How to bring sustainability home with you:

Remember to recycle!

At home, it can be easy to put all waste into the trash bin. So, remember all of the good recycling habits that you learned at Tufts and bring them home with you. Always sort your waste into bins destined for the landfill or recycling.

Care to compost!

At Tufts, the Eco-Reps take out compost from the dorms, but at home, there might not be a city-wide composting program. If you don’t, talk to your family starting your own compost pile at home. When food waste is sent to the landfill, it releases methane gas. When food waste is recycled to form fertile soil. Learn more about how to create a compost at home from the EPA.

Reduce your food waste.

Holiday meals are notorious for their large spreads of food. Make sure you eat what you can and that you save any leftovers. Read more tips for a sustainable, food-centric holiday from our Thanksgiving blog.

Think before you buy!

Have you ever thought about how much energy, labor, water, and raw materials go into everything that you buy? Before buying new, try reusing what you already have, or buy used and save money. Watch The Story of Stuff to learn more about the life cycle of some of our most used goods.

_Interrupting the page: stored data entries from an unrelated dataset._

Lemma init_ok b c sc : buffers b c sc -> exists h, sse_http_init b c sc = Ok tt h /\ in_body h = false /\ eoh h = 0 /\
  streaming h = false /\ pinv (hp h) /\ inv c false (hm h) /\ holds_raw c [] h.
Proof.
  intros []. unfold SSE_TAIL_RESERVE, sse_http_init, sse_msg_init in *.
  destruct (json_writer_init_wf b c) as (x & E & Hw & Ht & Hl & Hc & Ho); [lia..|].
  rewrite E. eexists. split; [reflexivity|]. cbn [in_body eoh streaming hp hm]. do 3 (split; [done|]).
  split; [apply pinv_init|]. rewrite (proj2 (Z.eqb_neq c 0)) in Ho by lia. split.
  - split; [|by apply c_new]. split; cbn; try done.
    + unfold SSE_TAIL_RESERVE. lia.
    + split; [constructor|done].
    + by left.
  - unfold holds_raw. cbn. rewrite Hc, take_nil. change (zlen []) with 0. destruct Hw as (W1 & _). rewrite Hc in W1.
    split; [done|]. split; [lia|]. split; [lia|]. split; [done|]. lia.
Qed.

(** The events of a streamed body. *)
Lemma stream_ok c h bs : pinv (hp h) -> inv c false (hm h) ->
  exists h', on_pm (sse_parser_feed sse_msg_event bs) h = Ok tt h' /\ pinv (hp h') /\ inv c false (hm h').
Proof.
  intros Hp Hm. destruct (stays_parser_feed sse_msg_event (inv c false)
    (fun ev m Hl Hi => sse_msg_event_keeps c false ev (Z.lt_trans _ _ (2 ^ 32) Hl eq_refl) m Hi) bs (hp h, hm h)) as ([p m] & E & H1 & H2);
    [by split|]. exists (set_pm (p, m) h). unfold on_pm. rewrite E. done.
Qed.

Lemma stream_end c h : pinv (hp h) -> inv c false (hm h) ->
  exists h', on_pm (sse_parser_finish sse_msg_event) h = Ok tt h' /\ inv c false (hm h').
Proof.
  intros Hp Hm. destruct (stays_parser_finish sse_msg_event (inv c false)
    (fun ev m Hl Hi => sse_msg_event_keeps c false ev (Z.lt_trans _ _ (2 ^ 32) Hl eq_refl) m Hi) (hp h, hm h)) as ([p m] & E & H1 & H2);
    [by split|]. exists (set_pm (p, m) h). unfold on_pm. rewrite E. done.
Qed.

(** The document a streamed response leaves in the buffer, with its return code. *)
Definition document (rc : Z) (out : model_response) (d : bytes) : Prop :=
  d = take (Z.to_nat (body_len out)) (r_body out) /\ jval 35 T_OBJECT d /\
  (((rc = SSE_OK \/ rc = SSE_ESTREAM) /\ json_parse (Some d) = (JSON_OK, JV T_OBJECT d)) \/
   (rc = SSE_EPROTO /\ json_parse (Some d) = (JSON_EDEPTH, no_value))).

Lemma finish_stream c h : in_body h = true -> streaming h = true -> pinv (hp h) -> inv c false (hm h) ->
  exists rc out h', sse_http_finish h = Ok (rc, out) h' /\ streaming h' = true /\ in_body h' = true /\
    0 <= body_len out < c /\ exists d, document rc out d.
Proof.
  intros Hb Hs Hp Hm. unfold sse_http_finish. erewrite bind_ok by reflexivity. unfold id. rewrite Hb, Hs. cbn [negb].
  destruct (stream_end c h Hp Hm) as (h1 & E1 & Hm1). destruct (on_pm_flags _ _ _ E1) as [Fb Fs].
  destruct (finish_inv c (hm h1) Hm1) as (n & m2 & E2 & Hj & Hn & Her). erewrite bind_ok by exact E1.
  assert (E3 : on_m sse_msg_finish h1 = Ok (finish_code (err m2) (take (Z.to_nat n) (buf (w m2))), n) (set_pm (hp h1, m2) h1))
    by (unfold on_m; by rewrite E2).
  erewrite bind_ok by exact E3. erewrite bind_ok by reflexivity. unfold id. cbn [fst snd]. eexists _, _, _.
  split; [reflexivity|]. cbn [streaming in_body set_pm body_len r_body hm snd]. split; [congruence|]. split; [congruence|].
  split; [done|]. set (d := take (Z.to_nat n) (buf (w m2))) in *. exists d. split; [done|]. split; [done|].
  unfold finish_code. destruct (json_parse_text 35 (JV T_OBJECT d) d) as [Ep|[Ep _]].
  - exists [], []. cbn [app span]. rewrite app_nil_r. auto with json.
  - left. by rewrite Ep.
  - right. by rewrite Ep.
Qed.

Be wary of plastic packaging! 

Plastic film cannot be recycled and is used in many single-use items. Before you buy something in plastic wrapping, try looking for a bulk size to cut down on packaging waste or find a similar item that’s not wrapped in plastic.

Make sustainability your New Year’s resolution!

In 2018, commit to being more sustainable and taking steps to reduce your environmental impact. Read some great tips for how to live more sustainably from the Center for Biological Diversity.

Bring on the sweater weather!

Put on a sweater before turning up the heat. Save energy in your home by keeping the temperature down, and if you get chilly, then put on a sweater and some cozy socks before turning up the heat.

Connect and engage!

Being home is a great time to reconnect with your family, friends, and community. Share your passion for sustainability with your communities at home. Here are some tips for .

Enjoy your time off from lectures, exams, and projects, but don’t forget about your environmental impact and responsibilities. Enjoy a restful and sustainable winter break!